Ответа на вопрос не было. Алексей, прищурившись, рассмотрел меж лохматых лап желтых сосен и темных елей знойное синее небо. У самых вершин деревьев, то прячась, то выглядывая из-за ветвей, пробегали рыжие белочки с пушистыми хвостами. Перевел взгляд в другую сторону. Прислушался. Где-то далеко дятел долбил кору дерева. Путник закрыл глаза и начал вспоминать описанные в школьной литературе похожие случаи. — Как там было у Некрасова, Тургенева, Толстого... — Эй! Ты, голубчик! Принеси-ка мне... наливочки с огурчиками солененькими! Хотя, нет! Пожалуй, лучше, грибочков достаньте из погреба! — Печальный вздох с обидой на весь несправедливый мир. — Да,... и девок позови, опосля! Пусть, что ли песню споют... жалостливую. И,... поплачут, там... А то сердце гложет печаль — тоска...

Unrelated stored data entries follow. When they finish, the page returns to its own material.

(** C39: a profile that loads is usable: its schema is 1 or 2 and its dynamic
    parameters are in range, its rule ids are distinct and non-empty, and every
    rule has at least one match field, never both the exact and the prefix form
    of the thread name nor both of the cgroup, and exactly one non-empty
    affinity, contained in the rule's allowed CPUs, which are contained in the
    resource envelope. *)
Theorem loaded_profile_valid path file envelope p
    (Hl : load_thread_profile path file envelope = Ok p) :
  (schema_version p = 1 ∨ schema_version p = 2) ∧
  (profile_status p = "candidate" ∨ profile_status p = "tested") ∧
  (1 ≤ small_step_threads (profile_dynamic p) ≤ large_step_threads (profile_dynamic p)) ∧
  (large_change_ratio (profile_dynamic p) <=? d0)%D = false ∧
  (d1 <? large_change_ratio (profile_dynamic p))%D = false ∧
  0 ≤ cooldown_seconds (profile_dynamic p) ∧
  NoDup (rule_id <$> placements p) ∧
  ∀ r, r ∈ placements p → rule_id r ≠ "" ∧ rule_allowed_cpus r ⊆ envelope ∧
    (∃ a, rule_affinities r = [a] ∧ pa_cpus a ≠ [] ∧ pa_cpus a ⊆ rule_allowed_cpus r) ∧
    (pm_comm (rule_match r) = None ∨ pm_comm_prefix (rule_match r) = None) ∧
    (pm_cgroup (rule_match r) = None ∨ pm_cgroup_prefix (rule_match r) = None) ∧
    (is_Some (pm_comm (rule_match r)) ∨ is_Some (pm_comm_prefix (rule_match r)) ∨
     is_Some (pm_cgroup (rule_match r)) ∨ is_Some (pm_cgroup_prefix (rule_match r)) ∨
     is_Some (pm_tid (rule_match r))).
Proof.
  unfold load_thread_profile in Hl. destruct file as [contents|]; [|done].
  repeat match type of Hl with
  | (_ ≫= _) = Ok _ => apply result_bind_Ok in Hl as (? & ? & Hl)
  end.
  destruct x10 as [ids rules]. injection Hl as <-. cbn [placements schema_version profile_status profile_dynamic].
  match goal with H : throw_if _ _ = Ok _ |- _ => apply throw_if_Ok in H; rename H into Hmeta end.
  unfold metadata_ok in Hmeta. cbn in Hmeta. rewrite !negb_involutive in Hmeta. bool_hyps.
  repeat match goal with H : (_ && _) = false |- _ => apply andb_false_iff in H end.
  assert (rules_ok envelope (ids, rules)) as [Hnd Hall].
  { eapply (foldlM_invariant (load_rule envelope) (rules_ok envelope)); [| |eassumption].
    - split; cbn; [apply NoDup_nil_2|set_solver].
    - intros acc node acc' _. apply load_rule_ok. }
  cbn in *. split_and!; try done; try lia.
  - match goal with H : negb (bool_decide (_ = "candidate")) = false ∨ _ |- _ =>
      destruct H as [?|?]; bool_hyps; [by left|by right] end.
  - intros r Hr. destruct (Hall r Hr) as [[K1 K2 K3 K4 K5 K6] _]. done.
Qed.

(** Text with single quotes in place of the double quotes of JSON. *)
Definition json (s : string) : string :=
  text ((λ c, if bool_decide (c = "'"%char) then quote else c) <$> chars s).

Definition demo_profile_text : string := json
  ("{'schema_version': 2, 'profile_id': 'p', 'generated_at': 'now', 'status': 'tested'," +:+
   " 'source': {'commit': 'c'}, 'applicability': {'description': 'd'}," +:+
   " 'dynamic': {'enabled': false, 'small_step_threads': 1, 'large_change_ratio': 0.3," +:+
   " 'large_step_threads': 4, 'cooldown_seconds': 10}, 'placements': [" +:+
   "{'id': 'pool', 'match': {'comm': null, 'comm_prefix': 'Pipe', 'tid': null}," +:+
   " 'allowed_cpus': '0-3', 'dynamic': false, 'affinities': [{'cpus': '2-3'}]}]}").

Definition demo_profile : ThreadProfile :=
  match load_thread_profile "p.json" (Some demo_profile_text) [0; 1; 2; 3] with
  | Ok p => p
  | Throw _ => mk_ThreadProfile 0 "" "" "" "" "" "" "" (mk_ThreadProfileDynamic false 0 d0 0 0) []
  end.

Lemma loaded_profile_valid_witness :
  length (placements demo_profile) = 1%nat ∧
  ∀ r, r ∈ placements demo_profile → rule_allowed_cpus r ⊆ [0; 1; 2; 3].
Proof.
  split; [by vm_compute|]. intros r Hr.
  assert (load_thread_profile "p.json" (Some demo_profile_text) [0; 1; 2; 3] = Ok demo_profile) as Hl
    by (by vm_compute).
  destruct (loaded_profile_valid _ _ _ _ Hl) as (_ & _ & _ & _ & _ & _ & _ & H).
  apply (H r Hr).
Defined.

(** ** Assignment *)
Definition assign_all (p : ThreadProfile) (xs : list ThreadSample) (st : AssignmentState) :
    AssignmentState := foldl (λ st x, (profile_assignment p x st).2) st xs.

— А тебе в ответ... Да, не извольте беспокоится... Ваше... какое-нибудь там благородие или благолепие, а может и ещё кто? Эх, скукота — скукотища! — новоявленному землевладельцу додумывалось уже сквозь дремоту.
И из-за горизонта, на чистое лазурное небо медленно и величаво потянулась сплошная цепь размытых облаков. Солнце неспешно начало садиться, золотить макушки, разноцвтными красками раскрашивать густые лапы деревьев. Внезапно дорога вынурнула из чащи и пошла вдоль огромного оврага. Поднялась на высокую горку. Вдали за огромным оврагом, насколько хватало глаз, лежали леса, близкие — темно-зеленые, и дальние, пропадавшие в голубовато-сизой дымке. Леса, леса, леса, без конца и без края.